Et sur ce, l’interrogatoire de Pascal commença. Nom, profession, famille, demeure, fortune, caractère, détails intimes, le négociateur en mariages n’oublia rien. Il prenait des notes, à mesure que le jeune homme répondait. Lorsqu’il fut à bout de questions:
—Maintenant, mon cher client, dit-il, vous pouvez dormir tranquille, nous trouverons chaussure à votre pied, et cela, avant longtemps.
—Comment, répondit Pascal surpris, avant longtemps; mais je croyais que ce serait de suite...

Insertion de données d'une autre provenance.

(* ===== verification/FrameArenaSpec.v ===== *)
(** * What the frame arenas promise

    Reset and initialisation, runs of the arenas, and the theorems: memory safety
    of everything handed out, validity for three frames, what a reset does, the
    two ways in which the arithmetic wraps, the order of the exported tags and the
    recommended size. *)
From Stdlib Require Import Sorting.Sorted.
From S2P Require Import Prelude HeapInterface FrameArena FrameArenaFacts.
Import FrameArena.

(** ** Reset *)
Lemma arena_reset_inv a al f : arena_inv a al -> arena_inv (snd (reset_arena a f)) [].
Proof.
  intros Ha. pose proof (arena_usage_bound _ _ Ha) as Hub.
  pose proof Ha as [Hc Ho Hch Hlv Hap Hr Hp Hct [Hw1 Hw2] Hh [Hs1 Hs2]].
  unfold FRAME_ARENA_MAX_SIZE, ROLLING_AVERAGE_WINDOW in *.
  assert (He : u64 (retired_bytes a + offset a) = retired_bytes a + offset a) by (apply u64_small; lia).
  assert (Hh' : Forall (fun x => 0 <= x <= 3 * (256 * 1024 * 1024))
    (arr_set (usage_history a) (history_index a) (retired_bytes a + offset a))) by (apply Forall_insert; [done|lia]).
  pose proof (sum_Z_bound _ _ Hh') as Hsb. rewrite arr_set_length, Hw1 in Hsb.
  pose proof (sum_Z_set (usage_history a) (history_index a) (retired_bytes a + offset a) ltac:(lia)) as Hset.
  constructor; simpl; unfold FRAME_ARENA_MAX_SIZE, ROLLING_AVERAGE_WINDOW; rewrite ?He.
  - done.
  - split; [lia|done].
  - intros c [->|Hin]%elem_of_cons; [|by apply elem_of_nil in Hin].
    destruct (Hch (Chunk (base a) (capacity a)) ltac:(left)) as (? & ? & ?). done.
  - intros p n Hin. by apply elem_of_nil in Hin.
  - done.
  - lia.
  - lia.
  - done.
  - rewrite arr_set_length. split; [done|]. apply Z.mod_pos_bound. lia.
  - done.
  - rewrite u64_small by lia. split; [lia|done].
Qed.

Definition next_current (s : frame_state) : Z := u32 (u32 (current_frame s) + 1) mod FRAME_ARENA_COUNT.

Lemma current_reset s : 0 <= current_frame s ->
  u32 (u64 (current_frame s + 1)) mod FRAME_ARENA_COUNT = next_current s.
Proof.
  intros Hc. unfold next_current, u32, u64. f_equal.
  change (2 ^ 64) with (2 ^ 32 * 2 ^ 32). rewrite Z.rem_mul_r by lia.
  rewrite (Z.mul_comm (2 ^ 32) ((_ / _) mod _)), Z.mod_add, Z.mod_mod by lia.
  by rewrite Zplus_mod_idemp_l.
Qed.

Lemma frame_reset_spec s F now :
  frame_inv s F -> 0 <= current_frame s < 2 ^ 64 ->
  exists freed s', lgx_frame_reset s now = (LGX_SUCCESS, freed, s') /\
    let i := current s' in let a := arena_get s i in let a' := arena_get s' i in
    i = next_current s /\ current_frame s' = u64 (current_frame s + 1) /\
    freed = retired_chunks a /\
    (forall j, 0 <= j < 3 -> j <> i -> arena_get s' j = arena_get s j) /\
    offset a' = 0 /\ retired_chunks a' = [] /\ base a' = base a /\ capacity a' = capacity a /\
    usage_history a' = arr_set (usage_history a) (history_index a) (retired_bytes a + offset a) /\
    history_index a' = (history_index a + 1) mod ROLLING_AVERAGE_WINDOW /\
    frame_inv s' (arr_set F i []).
Proof.
  intros Hf Hcf. unfold lgx_frame_reset. rewrite (fi_init _ _ Hf). cbn [negb]. cbv zeta.
  fold (next_current s). assert (Hi : 0 <= next_current s < 3) by (apply Z.mod_pos_bound; done).
  change (arena_get (s <| current_frame := u64 (current_frame s + 1) |>)) with (arena_get s).
  pose proof (fi_arena _ _ Hf _ Hi) as Ha. pose proof (fi_len _ _ Hf) as [Hl HF].
  pose proof (arena_reset_inv _ _ (u32 (u32 (current_frame s) + 1)) Ha) as Ha'.
  set (i := next_current s) in *. set (a := arena_get s i) in *.
  destruct (reset_arena a _) as [freed a1] eqn:Hra. simpl in Ha'.
  pose proof Ha as [_ _ _ _ _ _ _ _ [_ Hw] _ _]. pose proof (arena_usage_bound _ _ Ha) as Hub.
  unfold ROLLING_AVERAGE_WINDOW, FRAME_ARENA_MAX_SIZE in *.
  injection Hra as Hfr Ha1.
  assert (Hfields : offset a1 = 0 /\ retired_chunks a1 = [] /\ base a1 = base a /\ capacity a1 = capacity a /\
    usage_history a1 = arr_set (usage_history a) (history_index a) (retired_bytes a + offset a) /\
    history_index a1 = (history_index a + 1) mod ROLLING_AVERAGE_WINDOW).
  { rewrite <- Ha1. simpl. rewrite u64_small, u32_small by lia. done. }
  clear Ha1. destruct Hfields as (Ho & Hrc & Hb & Hca & Hhist & Hidx).
  eexists _, _. split; [reflexivity|]. cbv zeta.
  set (s' := set_field stats _ _).
  assert (Hcur : current s' = i) by (apply (current_reset s); lia). rewrite Hcur.
  assert (Hget : arena_get s' i = a1) by (apply (arena_get_put_eq s); [done|lia]).
  split; [done|]. split; [done|]. split; [done|]. split.
  { intros j Hj Hne. apply (arena_get_put_ne s); lia. }
  rewrite Hget. do 6 (split; [done|]).
  apply (frame_inv_same (arena_put s i a1)); [|by destruct Hf|done].
  assert (Hck : chunks a1 = [Chunk (base a) (capacity a)]) by (unfold chunks; by rewrite Hrc, Hb, Hca).
  apply (frame_inv_put s F i _ _ (base a) (capacity a)); [done|lia|done| | |]; rewrite Hck.
  - apply NoDup_singleton.
  - intros c ->%list_elem_of_singleton. left. left.
  - intros _. right. left.
Qed.

(** ** Initialisation *)
Lemma initial_sizes_range s :
  let '(a, m) := initial_sizes s in
  FRAME_ARENA_MIN_SIZE <= a /\ a <= m /\ m <= FRAME_ARENA_MAX_SIZE.
Proof.
  unfold initial_sizes, FRAME_ARENA_MIN_SIZE, FRAME_ARENA_MAX_SIZE, FRAME_ARENA_DEFAULT_SIZE.
  repeat case_zb; lia.
Qed.

Lemma arena_init_inv a b sz mx :
  0 < b -> b mod 16 = 0 -> 0 < sz <= mx -> mx <= FRAME_ARENA_MAX_SIZE ->
  retired_chunks a = [] -> retired_bytes a = 0 ->
  arena_inv (arena_reset_metadata a b sz mx) [] /\ chunks (arena_reset_metadata a b sz mx) = [Chunk b sz].
Proof.
  intros Hb Hb16 Hsz Hmx Hrc Hrb. unfold FRAME_ARENA_MAX_SIZE in *.
  split; [|unfold chunks; simpl; by rewrite Hrc].
  constructor; simpl; rewrite ?Hrb; unfold FRAME_ARENA_MAX_SIZE; try done; try lia.
  - split; [lia|done].
  - intros c. unfold chunks. simpl. rewrite Hrc. intros ->%list_elem_of_singleton. simpl. lia.
  - intros p n Hin. by apply elem_of_nil in Hin.
  - apply Forall_replicate. lia.
Qed.

(** A state that was never initialised, or was shut down. *)
Definition frame_down (s : frame_state) : Prop :=
  initialized s = false /\ length (arenas s) = 3%nat /\
  forall i, 0 <= i < 3 -> retired_chunks (arena_get s i) = [] /\ retired_bytes (arena_get s i) = 0.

—Oh! fit l’ambassadeur qui parut extrêmement choqué, comme vous y allez! Ah! bouillante jeunesse, continua-t-il d’un ton badin, vous croyez qu’un mariage se fait ainsi...
—Que j’avais là, dans un carton, une épouse à vous présenter? Mais parlons sérieusement. Nous sommes aujourd’hui jeudi, revenez mercredi prochain, je me serai occupé de vous.
M. de Saint-Roch se leva sur ces mots, l’audience était finie. A ce moment, quatre coups frappés sur un timbre retentirent.